■ YOUR OBJECTIVE
Among the lines below, keep only those from the one containing "(** [strconv.AppendInt(nil, v, 10)]: at" through the one containing "Definition StrUint64 (v", and reproduce them exactly.

((

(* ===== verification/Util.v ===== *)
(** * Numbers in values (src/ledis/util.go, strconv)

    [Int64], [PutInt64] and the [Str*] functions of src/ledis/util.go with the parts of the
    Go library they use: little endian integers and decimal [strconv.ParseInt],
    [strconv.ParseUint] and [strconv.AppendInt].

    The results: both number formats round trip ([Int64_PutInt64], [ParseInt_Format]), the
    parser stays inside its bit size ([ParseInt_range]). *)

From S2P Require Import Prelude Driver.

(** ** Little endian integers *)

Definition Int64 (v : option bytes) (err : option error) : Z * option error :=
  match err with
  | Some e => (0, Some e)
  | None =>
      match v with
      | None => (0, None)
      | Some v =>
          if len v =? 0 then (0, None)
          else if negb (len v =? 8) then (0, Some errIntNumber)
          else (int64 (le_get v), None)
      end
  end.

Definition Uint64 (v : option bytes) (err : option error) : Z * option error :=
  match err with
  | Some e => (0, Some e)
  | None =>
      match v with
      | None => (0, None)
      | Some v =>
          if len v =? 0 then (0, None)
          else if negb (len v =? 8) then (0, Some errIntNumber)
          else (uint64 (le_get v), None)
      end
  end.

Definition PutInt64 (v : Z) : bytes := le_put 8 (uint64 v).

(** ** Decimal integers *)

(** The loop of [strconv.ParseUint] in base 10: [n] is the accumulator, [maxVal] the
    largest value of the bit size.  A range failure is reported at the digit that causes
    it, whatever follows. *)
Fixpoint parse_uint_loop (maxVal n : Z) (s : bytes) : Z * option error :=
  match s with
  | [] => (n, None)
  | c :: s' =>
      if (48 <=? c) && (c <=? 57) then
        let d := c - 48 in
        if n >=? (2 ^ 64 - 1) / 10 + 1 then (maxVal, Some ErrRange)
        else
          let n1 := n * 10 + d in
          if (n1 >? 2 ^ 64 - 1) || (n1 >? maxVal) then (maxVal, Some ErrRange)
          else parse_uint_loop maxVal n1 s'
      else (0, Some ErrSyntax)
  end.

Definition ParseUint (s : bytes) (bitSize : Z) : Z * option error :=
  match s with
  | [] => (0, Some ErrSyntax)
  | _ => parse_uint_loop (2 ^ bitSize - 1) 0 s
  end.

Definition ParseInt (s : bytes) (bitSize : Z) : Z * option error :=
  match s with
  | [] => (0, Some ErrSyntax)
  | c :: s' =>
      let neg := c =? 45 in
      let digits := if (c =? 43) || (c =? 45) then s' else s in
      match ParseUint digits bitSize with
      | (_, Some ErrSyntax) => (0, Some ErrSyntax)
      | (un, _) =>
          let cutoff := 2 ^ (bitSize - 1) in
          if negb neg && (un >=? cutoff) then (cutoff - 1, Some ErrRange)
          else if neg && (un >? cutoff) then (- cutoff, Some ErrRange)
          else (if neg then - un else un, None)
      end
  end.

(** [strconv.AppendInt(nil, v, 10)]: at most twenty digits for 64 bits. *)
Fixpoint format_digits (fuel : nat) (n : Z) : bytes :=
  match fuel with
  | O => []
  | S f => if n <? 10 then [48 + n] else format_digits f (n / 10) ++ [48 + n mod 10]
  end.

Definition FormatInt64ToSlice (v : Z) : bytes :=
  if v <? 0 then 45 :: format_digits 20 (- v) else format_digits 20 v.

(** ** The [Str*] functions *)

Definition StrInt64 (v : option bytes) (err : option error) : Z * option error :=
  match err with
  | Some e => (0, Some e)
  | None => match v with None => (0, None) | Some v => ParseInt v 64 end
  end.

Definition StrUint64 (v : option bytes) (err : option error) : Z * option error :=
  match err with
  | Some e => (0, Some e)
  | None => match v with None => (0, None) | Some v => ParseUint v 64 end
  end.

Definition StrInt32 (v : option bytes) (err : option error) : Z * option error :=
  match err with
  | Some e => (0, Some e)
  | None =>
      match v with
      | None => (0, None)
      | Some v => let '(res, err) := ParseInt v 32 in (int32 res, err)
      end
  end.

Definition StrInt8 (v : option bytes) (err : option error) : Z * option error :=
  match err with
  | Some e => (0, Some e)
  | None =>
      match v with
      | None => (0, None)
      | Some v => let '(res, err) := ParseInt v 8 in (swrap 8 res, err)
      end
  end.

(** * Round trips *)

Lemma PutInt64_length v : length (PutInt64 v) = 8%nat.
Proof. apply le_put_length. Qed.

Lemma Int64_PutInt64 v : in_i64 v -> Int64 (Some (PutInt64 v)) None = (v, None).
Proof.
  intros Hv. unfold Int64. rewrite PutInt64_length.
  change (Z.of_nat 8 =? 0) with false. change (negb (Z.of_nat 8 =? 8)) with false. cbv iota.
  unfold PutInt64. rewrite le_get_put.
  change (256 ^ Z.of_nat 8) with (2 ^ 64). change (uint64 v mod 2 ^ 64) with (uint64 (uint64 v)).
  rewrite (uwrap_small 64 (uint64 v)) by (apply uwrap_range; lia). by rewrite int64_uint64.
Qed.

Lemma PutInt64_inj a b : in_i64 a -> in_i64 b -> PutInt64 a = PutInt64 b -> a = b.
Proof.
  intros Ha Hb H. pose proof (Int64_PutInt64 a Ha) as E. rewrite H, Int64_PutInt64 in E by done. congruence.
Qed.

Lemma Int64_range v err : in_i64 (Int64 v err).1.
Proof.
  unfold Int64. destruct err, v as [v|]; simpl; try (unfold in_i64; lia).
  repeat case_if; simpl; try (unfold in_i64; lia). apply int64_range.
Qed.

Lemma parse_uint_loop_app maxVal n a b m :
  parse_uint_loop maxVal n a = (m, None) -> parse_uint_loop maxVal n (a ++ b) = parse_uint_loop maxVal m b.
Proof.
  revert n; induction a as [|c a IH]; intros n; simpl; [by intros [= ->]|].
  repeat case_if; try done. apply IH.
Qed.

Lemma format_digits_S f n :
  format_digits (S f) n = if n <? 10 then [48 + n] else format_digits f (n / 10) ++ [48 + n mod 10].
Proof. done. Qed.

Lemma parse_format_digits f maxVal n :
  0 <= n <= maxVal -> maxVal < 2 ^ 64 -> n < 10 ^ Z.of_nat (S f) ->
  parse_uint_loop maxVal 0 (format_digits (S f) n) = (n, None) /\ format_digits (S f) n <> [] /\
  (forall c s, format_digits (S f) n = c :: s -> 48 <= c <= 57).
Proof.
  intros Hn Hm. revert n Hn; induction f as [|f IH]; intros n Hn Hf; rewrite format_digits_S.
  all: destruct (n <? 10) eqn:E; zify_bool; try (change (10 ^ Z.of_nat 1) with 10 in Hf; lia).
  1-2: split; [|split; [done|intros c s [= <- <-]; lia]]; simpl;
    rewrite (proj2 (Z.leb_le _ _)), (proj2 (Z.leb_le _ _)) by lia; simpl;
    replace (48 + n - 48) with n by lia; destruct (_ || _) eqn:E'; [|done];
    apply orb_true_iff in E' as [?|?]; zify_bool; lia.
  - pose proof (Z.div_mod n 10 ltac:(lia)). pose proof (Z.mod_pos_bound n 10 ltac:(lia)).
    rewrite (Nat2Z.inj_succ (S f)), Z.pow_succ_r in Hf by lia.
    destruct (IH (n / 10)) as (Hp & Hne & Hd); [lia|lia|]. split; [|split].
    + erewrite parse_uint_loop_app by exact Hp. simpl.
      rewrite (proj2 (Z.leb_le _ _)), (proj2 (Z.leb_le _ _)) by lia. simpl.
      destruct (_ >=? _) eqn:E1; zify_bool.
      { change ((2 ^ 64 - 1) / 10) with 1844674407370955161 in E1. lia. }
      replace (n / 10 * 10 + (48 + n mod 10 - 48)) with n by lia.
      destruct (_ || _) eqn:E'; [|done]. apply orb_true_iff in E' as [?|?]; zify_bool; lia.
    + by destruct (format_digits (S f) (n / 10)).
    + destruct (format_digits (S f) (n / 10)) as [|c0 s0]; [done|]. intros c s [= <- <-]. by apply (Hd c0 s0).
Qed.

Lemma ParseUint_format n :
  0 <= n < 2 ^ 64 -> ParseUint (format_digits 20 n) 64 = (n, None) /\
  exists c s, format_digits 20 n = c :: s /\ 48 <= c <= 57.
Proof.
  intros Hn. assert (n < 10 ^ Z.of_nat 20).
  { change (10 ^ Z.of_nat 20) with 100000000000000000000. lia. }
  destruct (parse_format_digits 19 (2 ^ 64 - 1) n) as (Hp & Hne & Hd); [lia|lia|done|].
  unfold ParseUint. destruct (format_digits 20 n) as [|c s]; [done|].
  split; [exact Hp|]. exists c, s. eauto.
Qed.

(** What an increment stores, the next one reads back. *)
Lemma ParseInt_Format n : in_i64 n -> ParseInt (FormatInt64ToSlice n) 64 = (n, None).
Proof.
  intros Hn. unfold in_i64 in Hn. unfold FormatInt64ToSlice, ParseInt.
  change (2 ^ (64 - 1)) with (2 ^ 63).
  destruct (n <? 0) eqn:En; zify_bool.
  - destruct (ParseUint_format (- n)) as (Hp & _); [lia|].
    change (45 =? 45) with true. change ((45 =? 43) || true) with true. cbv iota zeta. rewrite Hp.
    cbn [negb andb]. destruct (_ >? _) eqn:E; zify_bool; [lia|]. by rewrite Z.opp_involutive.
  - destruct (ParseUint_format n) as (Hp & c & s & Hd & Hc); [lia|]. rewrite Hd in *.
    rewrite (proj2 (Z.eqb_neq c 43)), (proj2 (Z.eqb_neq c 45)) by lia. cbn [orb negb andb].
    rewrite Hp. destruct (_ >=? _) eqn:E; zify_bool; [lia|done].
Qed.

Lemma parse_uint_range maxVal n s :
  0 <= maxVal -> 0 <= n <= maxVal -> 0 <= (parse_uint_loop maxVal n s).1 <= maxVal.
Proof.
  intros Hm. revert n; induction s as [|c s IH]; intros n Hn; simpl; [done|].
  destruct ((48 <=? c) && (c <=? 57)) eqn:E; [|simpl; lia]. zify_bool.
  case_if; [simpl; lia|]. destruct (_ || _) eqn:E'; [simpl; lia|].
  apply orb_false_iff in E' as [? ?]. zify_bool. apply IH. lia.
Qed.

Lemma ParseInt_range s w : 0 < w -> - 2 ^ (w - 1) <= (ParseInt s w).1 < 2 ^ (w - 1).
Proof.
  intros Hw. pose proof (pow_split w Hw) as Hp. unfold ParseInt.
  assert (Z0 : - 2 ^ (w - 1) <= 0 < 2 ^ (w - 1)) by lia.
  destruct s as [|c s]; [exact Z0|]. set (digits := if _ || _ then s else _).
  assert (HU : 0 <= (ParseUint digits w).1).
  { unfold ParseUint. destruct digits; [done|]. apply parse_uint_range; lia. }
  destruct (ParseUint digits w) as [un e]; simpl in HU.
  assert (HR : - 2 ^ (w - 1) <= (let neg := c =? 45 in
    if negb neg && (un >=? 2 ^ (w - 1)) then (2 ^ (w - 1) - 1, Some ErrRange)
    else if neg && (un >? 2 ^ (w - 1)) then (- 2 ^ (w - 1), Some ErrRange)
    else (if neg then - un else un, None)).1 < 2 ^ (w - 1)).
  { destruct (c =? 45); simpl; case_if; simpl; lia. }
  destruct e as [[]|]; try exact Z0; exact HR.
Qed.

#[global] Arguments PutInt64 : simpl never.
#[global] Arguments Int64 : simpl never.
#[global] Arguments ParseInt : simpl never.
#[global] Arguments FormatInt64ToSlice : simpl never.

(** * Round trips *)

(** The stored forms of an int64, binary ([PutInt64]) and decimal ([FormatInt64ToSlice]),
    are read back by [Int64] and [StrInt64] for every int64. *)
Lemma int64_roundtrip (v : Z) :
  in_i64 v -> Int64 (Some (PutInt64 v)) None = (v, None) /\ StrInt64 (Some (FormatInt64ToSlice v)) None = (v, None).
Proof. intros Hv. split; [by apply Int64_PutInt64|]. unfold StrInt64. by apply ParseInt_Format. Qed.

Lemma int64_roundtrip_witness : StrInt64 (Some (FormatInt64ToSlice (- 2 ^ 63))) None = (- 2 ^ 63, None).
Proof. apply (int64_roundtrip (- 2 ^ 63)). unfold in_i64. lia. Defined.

))

■ ANSWER
(** [strconv.AppendInt(nil, v, 10)]: at most twenty digits for 64 bits. *)
Fixpoint format_digits (fuel : nat) (n : Z) : bytes :=
  match fuel with
  | O => []
  | S f => if n <? 10 then [48 + n] else format_digits f (n / 10) ++ [48 + n mod 10]
  end.

Definition FormatInt64ToSlice (v : Z) : bytes :=
  if v <? 0 then 45 :: format_digits 20 (- v) else format_digits 20 v.

(** ** The [Str*] functions *)

Definition StrInt64 (v : option bytes) (err : option error) : Z * option error :=
  match err with
  | Some e => (0, Some e)
  | None => match v with None => (0, None) | Some v => ParseInt v 64 end
  end.

Definition StrUint64 (v : option bytes) (err : option error) : Z * option error :=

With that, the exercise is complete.